Not much can be done to stop that from happening. To understand why, we need to examine the factors that are the causes of the price rise. There are three: demand, supply, and the value of the currency.
Supply is near or at 100% of capacity. There is only so available. In recent years reductions in daily output have occurred in the United States, Mexico, Russia, Iran, Argentina, Peru, Columbia, Turkey, Australia, Libya, Egypt, South Africa, Spain, Algeria, France, Yeman, Pakistan, and a host of other countries.
However, not every country has reached peak. Some experts claim that Saudi Arabia will not reach peak production for a few more years, while others claim Saudi Arabia is at peak already. Regardless of which analyst is correct, Saudi Arabia is getting close to peak. Brazil, Venezuela, and Iraq have yet to reach peak oil output. However, the amount of spare capacity in those countries yet to reach peak oil production does not exceed the declines experienced in countries experiencing declining oil production.
While supply remains constant, demand continues to rise at an alarming pace.
In the last 2 years alone, Brazil has lifted 20 million of it’s population from poverty to middle class. China and India have done ten times more. All these new middle class consumers want the lifestyle enhancements common to the middle class: more meat in their diets, improved homes, and a means of personal transportation for more distant and frequent travel. This requires more energy.
If supply and demand were not enough to cause energy prices to rise significantly, there is another factor as well: the value of the US dollar.
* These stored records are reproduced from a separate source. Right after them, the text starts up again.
(** The result pointer [o.result], by the cases of the type switches,
    together with the value it points to. *)
Inductive slot : Type :=
| RHelp                                 (* *help *)
| RBool (b : bool)                      (* *bool *)
| RInt (n : Z)                          (* *int *)
| RFloat (x : float64)                  (* *float64 *)
| RString (s : string)                  (* *string *)
| RFile (f : option File)               (* *os.File; None is the zero value *)
| RStringList (l : list string)         (* *[]string *)
| RIntList (l : list Z)                 (* *[]int *)
| RFloatList (l : list float64)         (* *[]float64 *)
| RFileList (l : list File)             (* *[]os.File *)
| ROther (go_type : string).            (* any other dynamic type *)

(** [o.opts.Default], an [interface{}], by dynamic type. *)
Inductive default_value : Type :=
| DBool (b : bool)
| DInt (n : Z)
| DFloat (x : float64)
| DString (s : string)
| DStrings (l : list string)
| DInts (l : list Z)
| DFloats (l : list float64)
| DOther (go_type : string).

(** The name [%T] prints for a default. *)
Definition type_of (d : default_value) : string :=
  match d with
  | DBool _ => "bool"
  | DInt _ => "int"
  | DFloat _ => "float64"
  | DString _ => "string"
  | DStrings _ => "[]string"
  | DInts _ => "[]int"
  | DFloats _ => "[]float64"
  | DOther t => t
  end.

(** [Options], as far as the engine reads it.  The validator is the user's
    function from the captured tokens to an error or nil; it is taken to
    touch nothing but its argument. *)
Record Options : Type := {
  Required : bool;
  Validate : option (list string -> option error);
  Help : string;
  Default : option default_value
}.

Record arg : Type := {
  result : slot;
  opts : option Options;
  sname : string;
  lname : string;
  size : Z;
  unique : bool;
  parsed : bool;
  fileFlag : Z;
  filePerm : Z;
  selector : option (list string);
  parent : Command
}.

Definition set_result (o : arg) (r : slot) : arg :=
  {| result := r; opts := opts o; sname := sname o; lname := lname o;
     size := size o; unique := unique o; parsed := parsed o;
     fileFlag := fileFlag o; filePerm := filePerm o;
     selector := selector o; parent := parent o |}.

Definition set_parsed (o : arg) (b : bool) : arg :=
  {| result := result o; opts := opts o; sname := sname o; lname := lname o;
     size := size o; unique := unique o; parsed := b;
     fileFlag := fileFlag o; filePerm := filePerm o;
     selector := selector o; parent := parent o |}.

(** A successful branch of [parse]: the value is stored, then
    [o.parsed = true]. *)
Definition bound (o : arg) (r : slot) : arg := set_parsed (set_result o r) true.

Definition nonempty (s : string) : bool := negb (s =? "")%string.

(** ** [arg.check] *)

(** The test shared by [check] and [reduce]: the long name is set, the
    argument is two dashes, then a byte other than a dash, and what
    follows the two dashes is the long name. *)
Definition long_match (o : arg) (argument : string) : bool :=
  nonempty (lname o)
  && (2 <? String.length argument)%nat
  && HasPrefix argument "--"
  && byte_differs argument 2 dash
  && (slice_from 2 argument =? lname o)%string.

(** The guard of the short-name block: the short name is set and the
    argument is one dash, then a byte other than a dash. *)
Definition short_form (o : arg) (argument : string) : bool :=
  nonempty (sname o)
  && (1 <? String.length argument)%nat
  && HasPrefix argument "-"
  && byte_differs argument 1 dash.

Definition check (o : arg) (argument : string) : outcome Z :=
  if (argument =? "-h")%string || (argument =? "--help")%string then
    Exit 0 (CommandHelp (parent o))
  else if long_match o argument then
    Return 1
  else if short_form o argument then
    if size o =? 1 then
      Return (Count (slice_from 1 argument) (sname o))
    else if (slice_from 1 argument =? sname o)%string then
      Return 1
    else
      Return 0
  else
    Return 0.

(** ** [arg.reduce] *)

(** [args[i] = v] through the pointer; out of range it panics ([None]). *)
Fixpoint store_nat (args : list string) (i : nat) (v : string)
  : option (list string) :=
  match args, i with
  | [], _ => None
  | _ :: t, O => Some (v :: t)
  | a :: t, S i' => option_map (cons a) (store_nat t i' v)
  end.

Definition store (args : list string) (i : Z) (v : string)
  : option (list string) :=
  if i <? 0 then None else store_nat args (Z.to_nat i) v.

(** [args[i]] through the pointer *)
Definition load (args : list string) (i : Z) : option string :=
  if i <? 0 then None else nth_error args (Z.to_nat i).

(** The loop [for i := position; i < position+o.size; i++] that stores the
    empty string at [i], with [steps] the number of turns left. *)
Fixpoint blank_loop (steps : nat) (i : Z) (args : list string)
  : outcome (list string) :=
  match steps with
  | O => Return args
  | S k =>
      match store args i "" with
      | None => Panic
      | Some args' => blank_loop k (i + 1) args'
      end
  end.

Definition blank (o : arg) (position : Z) (args : list string)
  : outcome (list string) :=
  blank_loop (Z.to_nat (int_add position (size o) - position)) position args.

Definition reduce (o : arg) (position : Z) (args : list string)
  : outcome (list string) :=
  match load args position with
  | None => Panic
  | Some argument =>
      let after_long :=
        if long_match o argument then blank o position args else Return args in
      match after_long with
      | Return args1 =>
          if short_form o argument then
            if size o =? 1 then
              if Contains (slice_from 1 argument) (sname o) then
                let replaced := RemoveAll argument (sname o) in
                match store args1 position
                        (if (replaced =? "-")%string then "" else replaced) with
                | Some args2 => Return args2
                | None => Panic
                end
              else Return args1
            else if (slice_from 1 argument =? sname o)%string then
              blank o position args1
            else Return args1
          else Return args1
      | Exit c t => Exit c t
      | Panic => Panic
      end
  end.

(** ** [arg.name] and [arg.usage] *)

Definition name (o : arg) : string :=
  if (lname o =? "")%string then "-" ++ sname o
  else if (sname o =? "")%string then "--" ++ lname o
  else "-" ++ sname o ++ "|" ++ "--" ++ lname o.

(** The double quote, byte 34. *)
Definition dquote : string := String (ascii_of_nat 34) EmptyString.

(** The Go literal for a space and the placeholder <value> between double
    quotes. *)
Definition value_hint : string := " " ++ dquote ++ "<value>" ++ dquote.

Definition usage (o : arg) : string :=
  let result0 := name o in
  let result1 :=
    match result o with
    | RBool _ => result0
    | RInt _ => result0 ++ " <integer>"
    | RFloat _ => result0 ++ " <float>"
    | RString _ =>
        match selector o with
        | Some sel => result0 ++ " (" ++ Join sel "|" ++ ")"
        | None => result0 ++ value_hint
        end
    | RFile _ => result0 ++ " <file>"
    | RStringList _ =>
        result0 ++ value_hint ++ " [" ++ result0 ++ value_hint ++ " ...]"
    | _ => result0
    end in
  match opts o with
  | None => "[" ++ result1 ++ "]"
  | Some op => if Required op then result1 else "[" ++ result1 ++ "]"
  end.

(** ** Releasing a list of files *)

(** The loop over the files of a list that closes each one and gathers
    the messages of the failures. *)
Fixpoint close_all (fs : list File) (errs : list string) (w : world)
  : list string * world :=
  match fs with
  | [] => (errs, w)
  | f :: rest =>
      match Close f w with
      | (Some m, w') => close_all rest (errs ++ [m])%list w'
      | (None, w') => close_all rest errs w'
      end
  end.

(** What follows a failed [os.OpenFile] in the file-list cases: the files
    of [held] are closed and the error is compounded when a close failed. *)
Definition rollback (held : list File) (msg : string) (w : world)
  : error * world :=
  let (errs, w') := close_all held [] w in
  (if (0 <? List.length errs)%nat
   then Errorf "while handling error: %v, other errors occured: %#v"
               [VString (Error (Foreign msg)); VStrings errs]
   else Foreign msg,
   w').

(** ** [arg.parse] *)

Definition reply : Type := option error * arg * world.

Definition duplicate (o : arg) (argCount : Z) : bool :=
  unique o && (parsed o || (1 <? argCount)).

Definition validation (o : arg) (args : list string) : option error :=
  match opts o with
  | Some op =>
      match Validate op with
      | Some validate => validate args
      | None => None
      end
  | None => None
  end.

Definition fail (format : string) (operands : list operand) (o : arg) (w : world)
  : outcome reply :=
  Return (Some (Errorf format operands), o, w).

Definition done (o : arg) (r : slot) (w : world) : outcome reply :=
  Return (None, bound o r, w).
Definition set_bitrate (x : option Z) (v : t) : t :=
  mk (id v) (title v) (filename v) (file_path v) (file_size v) (file_type v)
     (file_extension v) (duration v) (width v) (height v) (fps v) x
     (codec v) (status v) (processing_progress v) (error_message v)
     (thumbnail_path v) (thumbnail_generated v) (view_count v)
     (uploaded_at v) (processed_at v).

Definition set_codec (x : option string) (v : t) : t :=
  mk (id v) (title v) (filename v) (file_path v) (file_size v) (file_type v)
     (file_extension v) (duration v) (width v) (height v) (fps v) (bitrate v)
     x (status v) (processing_progress v) (error_message v)
     (thumbnail_path v) (thumbnail_generated v) (view_count v)
     (uploaded_at v) (processed_at v).

Definition set_thumbnail_path (x : option string) (v : t) : t :=
  mk (id v) (title v) (filename v) (file_path v) (file_size v) (file_type v)
     (file_extension v) (duration v) (width v) (height v) (fps v) (bitrate v)
     (codec v) (status v) (processing_progress v) (error_message v)
     x (thumbnail_generated v) (view_count v)
     (uploaded_at v) (processed_at v).

Definition set_thumbnail_generated (x : bool) (v : t) : t :=
  mk (id v) (title v) (filename v) (file_path v) (file_size v) (file_type v)
     (file_extension v) (duration v) (width v) (height v) (fps v) (bitrate v)
     (codec v) (status v) (processing_progress v) (error_message v)
     (thumbnail_path v) x (view_count v)
     (uploaded_at v) (processed_at v).

Definition set_view_count (x : Z) (v : t) : t :=
  mk (id v) (title v) (filename v) (file_path v) (file_size v) (file_type v)
     (file_extension v) (duration v) (width v) (height v) (fps v) (bitrate v)
     (codec v) (status v) (processing_progress v) (error_message v)
     (thumbnail_path v) (thumbnail_generated v) x
     (uploaded_at v) (processed_at v).

End Video.

(** Upload sessions; the chunk bookkeeping columns ([upload_url],
    [total_chunks], [uploaded_chunks], [upload_speed]) are never written by
    the service and are left out. *)
Module VideoUploadSession.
The world’s financial system is freezing up and crumbling as a result of the subprime mortgage crisis mixed in with derivatives abuse by Wall Street. The Federal Reserve has already stated in the recent Bear Stearns case that these corporations are too big to go under and will be “saved”. They are too big to collapse because of the derivative contracts that they have created. If one of these giant firms goes under, all of their derivative contracts also fail. That would cause a domino effect throughout the world, and the world’s financial structue would instantly seize up.
The Federal Reserve has no alternative but to continue to bail out investment banks. And the system of “rescue” is to produce currency out of nothing and loan it into existence to these corporations. In the past several months alone, over a quarter of a trillion dollars have been produced in bailout money in the United States. This will resume. The result is a constant diluting of the value of the dollar.
When money is produced out of nothing and injected into an economy, it takes a while for the dilution process to occur. The lag time is usually 5 to 8 months. Therefore, the currency that has already been produced in the spring of this year will promote the negative effects to be felt in the fall and winter of this year.
Based upon what is unfolding right now, $6.00 gasoline in the US in 2009 is greater than an even bet. What good is cheap auto insurance if you cannot afford to buy the gasoline to drive your automobile?
Posted: April 29th, 2008 under Others.